‘There are so many things to be bad at; I’ve decided finally
to be good at being bad at things. So far I’m doing brilliantly’.
Bryant was demonstrating his new found art by making the
usual hash of ironing his shirt for the day. Barely ironed, it lost any ‘ironed-ness’
it ever had the moment he put it on. All he had achieved was a ‘not quite as
rumpled as it was’ effect. Not an entire waste of electricity but close to it.
He was also bad at grammer.
And spelling…
What he’d found though was a certain emotional release
through not having to be good at things. Since he’d stopped even trying to be
so very conscientious at work the results had come rolling in. There was even
talk of promotion.
He was also good at not knowing things! He’d replaced the
gnawing doubt and sense of failure of not knowing the answer to a question with
a resounding ‘I don’t know’ followed by a laugh of pure delight. How
refreshing, he’d thought, not to have to know things.
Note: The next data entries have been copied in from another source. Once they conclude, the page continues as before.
Lemma changing_after p past pw totp :
  granted past u pw totp -> stored past u pw totp -> only after p -> changing p past.
Proof using Hgrows.
  intros Hgr Hst Hp. apply (wp_quiet _ after); [done|apply after_rule|]. intros a more _. destruct a; try done. right. exists pw, totp.
  split; [eapply Hgrows; [apply grows_app|done]|eapply stored_grows; [apply grows_app|done]].
Qed.
Lemma changing_refused p past : only asking p -> yields (fun a => match a with AuthFail _ _ _ => True | _ => False end) p -> changing p past.
Proof.
  revert past. induction p as [a|c k IH|]; intros past; simpl; [by destruct a| |done]. intros [Hc Hk] Hy x _.
  split; [by apply asking_rule|]. by apply IH.
Qed.

Lemma changing_persist pw totp cl (f : option auth_error -> uprog auth_answer) past :
  granted past u pw totp -> only after (f None) ->
  (forall past' e, changing (f (Some e)) past') -> changing (pbind (persistAdminAccount u pw totp cl) f) past.
Proof using Hgrows.
  intros Hgr Hf He. apply wp_bind. unfold persistAdminAccount. destruct cl.
  - intros here _. split; [done|]. cbn [mn_next history]. destruct here; [|apply He]. cbn [wp mn_next history]. intros err _. split.
    { left. cbn. eapply Hgrows; [apply grows_app|done]. }
    destruct err as [e|]; [apply He|]. apply (changing_after _ _ pw totp); [|left; apply elem_of_app; right; by left|done].
    eapply Hgrows; [apply grows_app2|done].
  - set (t := if totp ==s "" then None else Some totp).
    assert (Et : totp_text t = totp) by (unfold t; destruct (totp ==s "") eqn:E; go_bools; by subst).
    intros ok _. split; [cbn; by rewrite Et|]. cbn [mn_next history]. destruct ok; [|apply He]. apply wp_bind.
    set (past1 := past ++ _). assert (Hgr1 : granted past1 u pw totp) by (eapply Hgrows; [apply grows_app|done]).
    assert (Hst1 : stored past1 u pw totp) by (right; exists t; split; [apply elem_of_app; right; by left|done]).
    clearbody past1. unfold syncAccountToCluster. intros here _. split; [done|]. cbn [mn_next history].
    assert (Hend : forall past2, grows past1 past2 -> changing (f None) past2).
    { intros past2 Hg. apply (changing_after _ _ pw totp); [by eapply Hgrows|by eapply stored_grows|done]. }
    destruct here; [|by apply Hend, grows_app]. intros row _. split; [done|]. cbn [mn_next history].
    destruct row as [[pw' t']|e]; [|apply Hend, grows_app2]. intros err _. split.
    + right. exists t'. split; [apply elem_of_app; right; by left|done].
    + cbn [wp mn_next history]. apply Hend. intros a Ha. by apply grows_app, grows_app2.
Qed.
(** One answer of the panel to each call: the first token, family and code
    that were not drawn yet, right codes, no cluster. *)
Definition nth_text (prefix : string) (n : nat) : string := prefix +:+ itoa (Z.of_nat n).
Definition answer (s : panel) (i : nat) (c : ucall) : uanswer c * panel :=
  match c return uanswer c * panel with
  | UNow => (pn_now s, s)
  | LimitAttempt ip =>
      let '(said, l) := limit_step (pn_now s) (Attempt ip) (pn_attempts s) in
      (match said with Some (_, blocked) => blocked | None => false end, set_limits l (pn_setups s) s)
  | LimitClear ip => (tt, set_limits (limit_step (pn_now s) (ClearAttempts ip) (pn_attempts s)).2 (pn_setups s) s)
  | SetupAttempt ip => let '(limited, m) := setup_attempt (pn_now s) ip (pn_setups s) in (limited, set_limits (pn_attempts s) m s)
  | ReserveCode secret code =>
      let '(key, used) := reserve_code (pn_now s) secret code (pn_used s) in
      (key, set_codes used
              (match key with
               | Some _ => <[i := (secret, code, Z.quot (Unix (pn_now s)) totpPeriod)]> (pn_checking s)
               | None => pn_checking s
               end) (pn_accepted s) s)
  | CheckCode secret code =>
      (true, match pn_checking s !! i with
             | Some u => set_codes (pn_used s) (delete i (pn_checking s)) (u :: pn_accepted s) s
             | None => s
             end)
  | ReleaseCode key => (tt, set_codes (delete key (pn_used s)) (delete i (pn_checking s)) (pn_accepted s) s)
  | MintTicket username =>
      let '(t, m) := AuthGuards.MintWSTicket (Some "ticket") username (pn_now s) (pn_tickets s) in (t, set_tickets m s)
  | ClearTickets => (tt, set_tickets (ClearWSTickets (pn_tickets s)) s)
  | RefreshLock => (tt, set_lock (Some i) s)
  | RefreshUnlock => (tt, set_lock None s)
  | JWTSecret => ("key", s)
  | RandToken =>
      let tok := nth_text "token" (size (pn_drawn s)) in
      if decide (tok ∈ dom (pn_drawn s)) then (None, s) else (Some tok, set_drawn (<[tok := i]> (pn_drawn s)) (pn_drawn_families s) s)
  | RandFamily =>
      let f := nth_text "family" (size (pn_drawn_families s)) in
      if decide (f ∈ dom (pn_drawn_families s)) then (None, s) else (Some f, set_drawn (pn_drawn s) (<[f := i]> (pn_drawn_families s)) s)
  | RandCSRF => ("csrf", s)
  | HashPassword pw => (Some pw, s)
  | SignToken username _ _ => (Some ("jwt of " +:+ username), s)
  | DBAccount u => (match db_admins (pn_db s) !! u with Some a => Ok (ad_password a, ad_totp a) | None => Err NoRows end, s)
  | DBRecovery u => (match db_admins (pn_db s) !! u with Some a => Ok (ad_recovery a) | None => Err NoRows end, s)
  | DBAdmins => (Some (size (db_admins (pn_db s))), s)
  | DBUpdateAccount u pw totp =>
      (true, set_db (set_admins (alter (fun a => mkAdminRow pw totp (ad_recovery a)) u (db_admins (pn_db s))) (pn_db s)) s)
  | DBUpdateRecovery u codes =>
      (true, set_db (set_admins (alter (fun a => mkAdminRow (ad_password a) (ad_totp a) codes) u (db_admins (pn_db s))) (pn_db s)) s)
  | DBInsertToken hash row =>
      if decide (db_tokens (pn_db s) !! hash = None) then (true, write_db [OpInsert hash row] s) else (false, s)
  | DBDeleteTokens sel => (true, write_db [OpDelete sel] s)
  | TxBegin => (true, set_txs (<[i := mkTx None []]> (pn_txs s)) s)
  | TxToken hash =>
      match pn_txs s !! i with
      | None => (Err OtherFailure, s)
      | Some t => (match db_tokens (tx_view (pn_db s) t) !! hash with Some row => Ok row | None => Err NoRows end,
                   set_txs (<[i := tx_touch (pn_db s) t]> (pn_txs s)) s)
      end
  | TxAdminNamed u =>
      match pn_txs s !! i with
      | None => (None, s)
      | Some t => (Some (match db_admins (tx_view (pn_db s) t) !! u with Some _ => 1%nat | None => 0%nat end),
                   set_txs (<[i := tx_touch (pn_db s) t]> (pn_txs s)) s)
      end
  | TxAdmins =>
      match pn_txs s !! i with
      | None => (None, s)
      | Some t => (Some (size (db_admins (tx_view (pn_db s) t))), set_txs (<[i := tx_touch (pn_db s) t]> (pn_txs s)) s)
      end
  | TxDeleteTokens sel =>
      match pn_txs s !! i with
      | None => (false, s)
      | Some t => (true, set_txs (<[i := tx_write (pn_db s) (OpDelete sel) t]> (pn_txs s)) s)
      end
  | TxConsume hash at_ =>
      match pn_txs s !! i with
      | None => (false, s)
      | Some t => (true, set_txs (<[i := tx_write (pn_db s) (OpConsume hash at_) t]> (pn_txs s)) s)
      end
  | TxInsertToken hash row =>
      match pn_txs s !! i with
      | None => (false, s)
      | Some t =>
          if decide (db_tokens (tx_view (pn_db s) t) !! hash = None)
          then (true, set_txs (<[i := tx_write (pn_db s) (OpInsert hash row) t]> (pn_txs s)) s) else (false, s)
      end
  | TxInsertAdmin u pw =>
      match pn_txs s !! i with
      | None => (false, s)
      | Some t =>
          if decide (db_admins (tx_view (pn_db s) t) !! u = None)
          then (true, set_txs (<[i := tx_write (pn_db s) (OpAdmin u pw) t]> (pn_txs s)) s) else (false, s)
      end
  | TxCommit =>
      match pn_txs s !! i with
      | None => (false, s)
      | Some t =>
          let closed := set_txs (delete i (pn_txs s)) s in
          if decide (tx_ops t = []) then (true, write_db (tx_ops t) closed)
          else match tx_base t with
               | Some b => if decide (b = pn_db s) then (true, write_db (tx_ops t) closed) else (false, closed)
               | None => (false, closed)
               end
      end
  | TxRollback => (tt, set_txs (delete i (pn_txs s)) s)
  | SwapKey | SetCookie _ | SubmitAudit _ => (tt, s)
  | RandCode | ToLeader | GetAccount _ | DBFamily _ _ | RandSecret _ => (None, s)
  | HasManager => (false, s)
  | LeaderID => ("", s)
  | AccountCount => (0%nat, s)
  | SetAccount _ | SetRecoveryCodes _ _ => (Some OtherFailure, s)
  | GetRecoveryCodes _ => ([], s)
  end.

Notation panel_step := (panel_step same_text).
Notation auth_step := (auth_step same_text check_plain join_hashes split_hashes write_time read_time at_home "24h").
Notation auth_request := (auth_request same_text check_plain join_hashes split_hashes write_time read_time at_home "24h").

Lemma answer_step s i c : pn_lock s = None \/ c <> RefreshLock -> panel_step s i c (answer s i c).1 (answer s i c).2.
Proof.
  intros Hl. destruct c; simpl; unfold db_writes, tx_reads, tx_writes, in_tx; try done.
  - by destruct (preRecordLoginAttempt _ _ _).
  - by destruct (setup_attempt _ _ _).
  - by destruct (reserve_code _ _ _ _).
  - by exists (Some "ticket").
  - by destruct Hl.
  - case_decide; [done|]. by split.
  - case_decide; [done|]. by split_and!.
  - split; [done|]. by right.
  - split; [done|]. by right.
  - split; [done|]. by right.
  - split; [done|]. by left.
  - by left.
  - by left.
  - case_decide; [by left|by right].
  - by left.
  - by left.
  - destruct (pn_txs s !! i); [by left|done].
  - destruct (pn_txs s !! i); [by left|done].
  - destruct (pn_txs s !! i); [by left|done].
  - destruct (pn_txs s !! i); [by left|done].
  - destruct (pn_txs s !! i); [by left|done].
  - destruct (pn_txs s !! i); [|done]. case_decide; [by left|by right].
  - destruct (pn_txs s !! i); [|done]. case_decide; [by left|by right].
  - destruct (pn_txs s !! i) as [t|]; [|done]. case_decide; [left; split_and!; [done|by left|done]|].
    destruct (tx_base t) as [b|] eqn:Eb; [|by right]. case_decide; [|by right]. left. subst b. split_and!; [done|by right|done].
Qed.

(** One call of goroutine [i]. *)
Definition turn (h : auth_host) (i : nat) : auth_host :=
  match uh_pool h !! i with
  | Some (Do c k) =>
      if (match c with RefreshLock => bool_decide (pn_lock (uh_panel h) = None) | _ => true end) then
        let x := answer (uh_panel h) i c in mkAuthHost x.2 (<[i := k x.1]> (uh_pool h))
      else h
  | _ => h
  end.
Definition turns (h : auth_host) (who : list nat) : auth_host := fold_left turn who h.

Lemma turn_step h i : rtc auth_step h (turn h i).
Proof.
  unfold turn. destruct (uh_pool h !! i) as [[a|c k|]|] eqn:Ei; try done. case_match eqn:Hd; [|done].
  apply rtc_once. apply (auth_call _ _ _ _ _ _ _ _ h i c k); [done|]. apply answer_step. destruct c; try (by right). left. by apply bool_decide_eq_true in Hd.
Qed.
Lemma turns_steps h who : rtc auth_step h (turns h who).
Proof. revert h. induction who as [|i who IH]; intros h; [done|]. etransitivity; [apply turn_step|apply IH]. Qed.

Definition ask (p : uprog unit) (h : auth_host) : auth_host := mkAuthHost (uh_panel h) (uh_pool h ++ [p]).
Lemma ask_step p h : auth_request p -> rtc auth_step h (ask p h).
Proof. intros Hp. apply rtc_once. by constructor. Qed.

(** ** Ada's panel *)

Definition ada : adminRow := mkAdminRow "correct horse battery" (Some "JBSWY3DP") (Some "abcdeabcde").
Definition ada_db : auth_db := mkAuthDB {["ada" := ada]} ∅.
Definition from_home : httpRequest :=
  mkRequest "POST" "/api/v1/auth/login" "/api/v1/auth/login" "127.0.0.1:9" "127.0.0.1" true "" "" "" "" "" "" "" "" None None.
Definition with_code : loginRequest := mkLogin "ada" "correct horse battery" "123456" "".
Definition with_recovery : loginRequest := mkLogin "ada" "correct horse battery" "" "ABCDE-ABCDE".
Definition login_of (req : loginRequest) : uprog unit :=
  Login same_text check_plain join_hashes split_hashes write_time "24h" from_home (Some req) ;;; Ret tt.
Definition refresh_of (tok : string) : uprog unit := Refresh same_text write_time read_time "24h" from_home (Some tok) ;;; Ret tt.
Definition noon : Time := (unixToInternal + 1767268800) * Second.

Definition signed_in_once : auth_host := turns (ask (login_of with_code) (opened ada_db noon)) (replicate 40 0%nat).
(** Refreshed, and the first token presented again. *)
Definition refreshed_once : auth_host := turns (ask (refresh_of "token0") signed_in_once) (replicate 40 1%nat).
Definition reused_once : auth_host := turns (ask (refresh_of "token0") refreshed_once) (replicate 40 2%nat).

(** Signed in again, by a recovery code. *)
Definition signed_in_again : auth_host := turns (ask (login_of with_recovery) reused_once) (replicate 40 3%nat).

Lemma ada_legacy : legacy ada_db.
Proof. by intros h row ?. Qed.
Lemma ada_signs_in req h : rtc auth_step (opened ada_db noon) h -> forall n i, rtc auth_step (opened ada_db noon) (turns (ask (login_of req) h) (replicate n i)).
Proof. intros Hh n i. etransitivity; [exact Hh|]. etransitivity; [apply ask_step; constructor|apply turns_steps]. Qed.
Lemma ada_refreshes tok h : rtc auth_step (opened ada_db noon) h -> forall n i, rtc auth_step (opened ada_db noon) (turns (ask (refresh_of tok) h) (replicate n i)).
Proof. intros Hh n i. etransitivity; [exact Hh|]. etransitivity; [apply ask_step; constructor|apply turns_steps]. Qed.
Lemma refreshed_steps : rtc auth_step (opened ada_db noon) refreshed_once.
Proof. by apply ada_refreshes, ada_signs_in. Qed.
Lemma reused_steps : rtc auth_step (opened ada_db noon) reused_once.
Proof. by apply ada_refreshes, refreshed_steps. Qed.
Lemma again_steps : rtc auth_step reused_once signed_in_again.
Proof. etransitivity; [apply ask_step; constructor|apply turns_steps]. Qed.

Lemma refresh_sessions_witness :
  pn_spent (uh_panel refreshed_once) = ["token0"] /\ NoDup (pn_spent (uh_panel refreshed_once)) /\
  size (db_tokens (pn_db (uh_panel refreshed_once))) = 2%nat.
Proof.
  split; [by vm_compute|]. split; [|by vm_compute].
  exact (proj1 (refresh_sessions same_text check_plain join_hashes split_hashes write_time read_time at_home "24h"
                  ada_db noon refreshed_once ada_legacy refreshed_steps)).
Defined.

Lemma no_family_left : ~ live (pn_db (uh_panel reused_once)) "family0".
Proof.
  assert (E : db_tokens (pn_db (uh_panel reused_once)) = ∅) by (apply (bool_decide_unpack _); by vm_compute).
  intros (h & row & Hr & _). by rewrite E in Hr.
Qed.
Lemma ended_sessions_stay_witness :
  db_tokens (pn_db (uh_panel signed_in_again)) <> ∅ /\ ~ live (pn_db (uh_panel signed_in_again)) "family0".
Proof.
  split; [apply (bool_decide_unpack _); by vm_compute|].
  apply (ended_sessions_stay same_text check_plain join_hashes split_hashes write_time read_time at_home "24h"
           ada_db noon reused_once signed_in_again "family0" ada_legacy reused_steps again_steps).
  - apply (bool_decide_unpack _). by vm_compute.
  - exact no_family_left.
Defined.
(** *** A reference exponential

    An executable stand-in for [np.exp], used to run the model: argument
    reduction [x = k ln 2 + r] followed by the Taylor polynomial of
    degree 14 in [r], with the two saturation tests first.  It agrees
    with the exponential up to a few units in the last place; nothing
    proved below depends on more than [libm_exp]. *)

Definition Z_of_integral (x : float) : Z :=
  match Prim2SF x with
  | S754_finite s m e =>
      let n := match e with
               | Zneg p => Z.shiftr (Zpos m) (Zpos p)
               | _ => Z.shiftl (Zpos m) e
               end in
      if s then Z.opp n else n
  | _ => 0%Z
  end.

(** Round to the nearest integer by adding and subtracting [1.5 * 2^52]. *)
Definition nearest_integer (x : float) : float :=
  (x + 0x1.8p52) - 0x1.8p52.

Definition ln2_hi : float := 0x1.62e42feep-1.
Definition ln2_lo : float := 0x1.a39ef35793c76p-33.
Definition inv_ln2 : float := 0x1.71547652b82fep0.

Fixpoint taylor_exp (n : nat) (i : float) (r : float) : float :=
  match n with
  | O => 1
  | S n' => 1 + (r / i) * taylor_exp n' (i + 1) r
  end.

Definition exp64 (x : float) : float :=
  if 710 <=? x then infinity
  else if x <=? -746 then 0
  else if is_nan x then nan
  else
    let k := nearest_integer (x * inv_ln2) in
    let r := (x - k * ln2_hi) - k * ln2_lo in
    Z.ldexp (taylor_exp 14 1 r) (Z_of_integral k).

(** The arithmetic the model is run with. *)
Definition reference : Arith float := arith exp64.

(** The module read over binary64, with [np_exp] for [np.exp]. *)
Abbreviation logistic np_exp := (@logistic float (arith np_exp)) (only parsing).
Abbreviation segment_multiplier np_exp :=
  (@segment_multiplier float (arith np_exp)) (only parsing).
Abbreviation predict_churn_by_horizon np_exp :=
  (@predict_churn_by_horizon float (arith np_exp)) (only parsing).
Abbreviation predict_churn_by_segment np_exp :=
  (@predict_churn_by_segment float (arith np_exp)) (only parsing).
(** [cname.startswith(names)] for a tuple of prefixes. *)
Definition startswith_any (names : list string) (cname : string) : bool :=
  existsb (λ p, String.prefix p cname) names.

Definition _beta_contrasts (design_matrix_columns : list string)
  : gmap string vec :=
  let con := _elementary_contrasts design_matrix_columns in
  let bad_names :=
    ["constant"; "rx"; "ry"; "rz"; "tx"; "ty"; "tz"]
    ++ ((λ d : nat, "drift_" +:+ pretty d) <$> seq 0 20)
    ++ ((λ d : nat, "conf_" +:+ pretty d) <$> seq 0 20) in
  filter (λ kv, startswith_any bad_names kv.1 = false) con.

(** In the two MTT definitions the entry for the event response is the
    string literal itself; it takes no part in the arithmetic that follows,
    so the numeric entries are computed in a dict of vectors and the string
    entry is put beside them. *)
Definition mtt_we_relative (design_matrix_columns : option (list string))
  : result contrast_set :=
  let contrast_list :=
    ["we_average_reference";
     "we_all_space_cue";
     "we_all_time_cue";
     "we_all_space-time_cue";
     "we_all_time-space_cue";
     "we_average_event";
     "we_space_event";
     "we_time_event";
     "we_space-time_event";
     "we_time-space_event";
     "westside-eastside_event";
     "eastside-westside_event";
     "we_before-after_event";
     "we_after-before_event";
     "we_all_event_response"] in
  match design_matrix_columns with
  | None => Ok (schema contrast_list)
  | Some columns =>
      let con := _beta_contrasts columns in
      contrasts ← Py.display
        [("we_average_reference", con.["we_all_reference"]);
         ("we_all_space_cue", con.["we_all_space_cue"]);
         ("we_all_time_cue", con.["we_all_time_cue"]);
         ("we_westside_event",
          con.["we_westside_close_event"] ⊕ con.["we_westside_far_event"]);
         ("we_eastside_event",
          con.["we_eastside_close_event"] ⊕ con.["we_eastside_far_event"]);
         ("we_before_event",
          con.["we_before_close_event"] ⊕ con.["we_before_far_event"]);
         ("we_after_event",
          con.["we_after_close_event"] ⊕ con.["we_after_far_event"])];
      let response := VStr "we_all_event_response" in
      contrasts ← Py.setitem contrasts "we_all_space-time_cue"
        (contrasts.["we_all_space_cue"] ⊖ contrasts.["we_all_time_cue"]);
      contrasts ← Py.setitem contrasts "we_all_time-space_cue"
        (⊖ contrasts.["we_all_space-time_cue"]);
      contrasts ← Py.setitem contrasts "we_space_event"
        (contrasts.["we_westside_event"] ⊕ contrasts.["we_eastside_event"]);
      contrasts ← Py.setitem contrasts "we_time_event"
        (contrasts.["we_before_event"] ⊕ contrasts.["we_after_event"]);
      contrasts ← Py.setitem contrasts "we_average_event"
        (contrasts.["we_space_event"] ⊕ contrasts.["we_time_event"]);
      contrasts ← Py.setitem contrasts "we_space-time_event"
        (contrasts.["we_space_event"] ⊖ contrasts.["we_time_event"]);
      contrasts ← Py.setitem contrasts "we_time-space_event"
        (⊖ contrasts.["we_space-time_event"]);
      contrasts ← Py.setitem contrasts "westside-eastside_event"
        (contrasts.["we_westside_event"] ⊖ contrasts.["we_eastside_event"]);
      contrasts ← Py.setitem contrasts "eastside-westside_event"
        (⊖ contrasts.["westside-eastside_event"]);
      contrasts ← Py.setitem contrasts "we_before-after_event"
        (contrasts.["we_before_event"] ⊖ contrasts.["we_after_event"]);
      contrasts ← Py.setitem contrasts "we_after-before_event"
        (⊖ contrasts.["we_before-after_event"]);
      Ok (_append_effects_interest_contrast columns
            (<["we_all_event_response" := response]> (vectors contrasts)))
  end.

Definition mtt_sn_relative (design_matrix_columns : option (list string))
  : result contrast_set :=
  let contrast_list :=
    ["sn_average_reference";
     "sn_all_space_cue";
     "sn_all_time_cue";
     "sn_all_space-time_cue";
     "sn_all_time-space_cue";
     "sn_average_event";
     "sn_space_event";
     "sn_time_event";
     "sn_space-time_event";
     "sn_time-space_event";
     "northside-southside_event";
     "southside-northside_event";
     "sn_before-after_event";
     "sn_after-before_event";
     "sn_all_event_response"] in
  match design_matrix_columns with
  | None => Ok (schema contrast_list)
  | Some columns =>
      let con := _beta_contrasts columns in
      contrasts ← Py.display
        [("sn_average_reference", con.["sn_all_reference"]);
         ("sn_all_space_cue", con.["sn_all_space_cue"]);
         ("sn_all_time_cue", con.["sn_all_time_cue"]);
         ("sn_southside_event",
          con.["sn_southside_close_event"] ⊕ con.["sn_southside_far_event"]);
         ("sn_northside_event",
          con.["sn_northside_close_event"] ⊕ con.["sn_northside_far_event"]);
         ("sn_before_event",
          con.["sn_before_close_event"] ⊕ con.["sn_before_far_event"]);
         ("sn_after_event",
          con.["sn_after_close_event"] ⊕ con.["sn_after_far_event"])];
      let response := VStr "sn_all_event_response" in
      contrasts ← Py.setitem contrasts "sn_all_space-time_cue"
        (contrasts.["sn_all_space_cue"] ⊖ contrasts.["sn_all_time_cue"]);
      contrasts ← Py.setitem contrasts "sn_all_time-space_cue"
        (⊖ contrasts.["sn_all_space-time_cue"]);
      contrasts ← Py.setitem contrasts "sn_space_event"
        (contrasts.["sn_southside_event"] ⊕ contrasts.["sn_northside_event"]);
      contrasts ← Py.setitem contrasts "sn_time_event"
        (contrasts.["sn_before_event"] ⊕ contrasts.["sn_after_event"]);
      contrasts ← Py.setitem contrasts "sn_average_event"
        (contrasts.["sn_space_event"] ⊕ contrasts.["sn_time_event"]);
      contrasts ← Py.setitem contrasts "sn_space-time_event"
        (contrasts.["sn_space_event"] ⊖ contrasts.["sn_time_event"]);
      contrasts ← Py.setitem contrasts "sn_time-space_event"
        (⊖ contrasts.["sn_space-time_event"]);
      contrasts ← Py.setitem contrasts "southside-northside_event"
        (contrasts.["sn_southside_event"] ⊖ contrasts.["sn_northside_event"]);
      contrasts ← Py.setitem contrasts "northside-southside_event"
        (⊖ contrasts.["southside-northside_event"]);
      contrasts ← Py.setitem contrasts "sn_before-after_event"
        (contrasts.["sn_before_event"] ⊖ contrasts.["sn_after_event"]);
      contrasts ← Py.setitem contrasts "sn_after-before_event"
        (⊖ contrasts.["sn_before-after_event"]);
      Ok (_append_effects_interest_contrast columns
            (<["sn_all_event_response" := response]> (vectors contrasts)))
  end.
Why such an urgent need to be good at things?
He’d tuned his guitar to an unknown tuning and sounded
better than he had for years. Audiences had applauded his ‘free-jazz/folk style’
as innovative. He hadn't a clue what he was playing and had certainly never
heard it before.
‘The new Bert Jansch’ they’d called him (all three of them)
and he was sure he could hear old Bert spinning in his grave.
He’d discovered that people had despised him for ‘being good
at things and clever’. ‘A right smart-arse’ they’d now affectionately recollect
‘Always had to be right’. People didn’t realise the all-pervading underlying
fear of inferiority that fuelled his desire ‘to be good at things’. His mother
would be about to ask him a clue from her Daily Mail crossword and he’d leave
the room rather than have to answer it. He’d go sit in the toilet until he
deemed it a safe bet that she’d have forgotten.
You see, there were so many crossword clues he didn't know
the answer to. It was like walking through a minefield visiting her.
His father, looking up from his ubiquitous book, would begin
a sentence ‘You’ll know this, son!’ and he may as well have said ‘this red-hot
poker to your genitals, my boy’ for the crushing anxiety his words inspired.
Once, he ran out of the house claiming urgent business, and visited the local
library to ‘bone-up’ on the relevant subject matter (usually Stalin, gulags or
Hitler) to at least give himself a fighting chance.
‘I don’t know Da’ would have invoked a look of mildly
baffled consternation on his father’s face. He had a degree. He ought to know
everything.
Ninety-nine percent a father’s pride; one-per-cent revenge.
He’d had a t-shirt made with words emblazoned in vivid
crimson…
‘I don’t know, and if I did I wouldn't tell you’
He begins to brush his shoes, making sure to do it badly.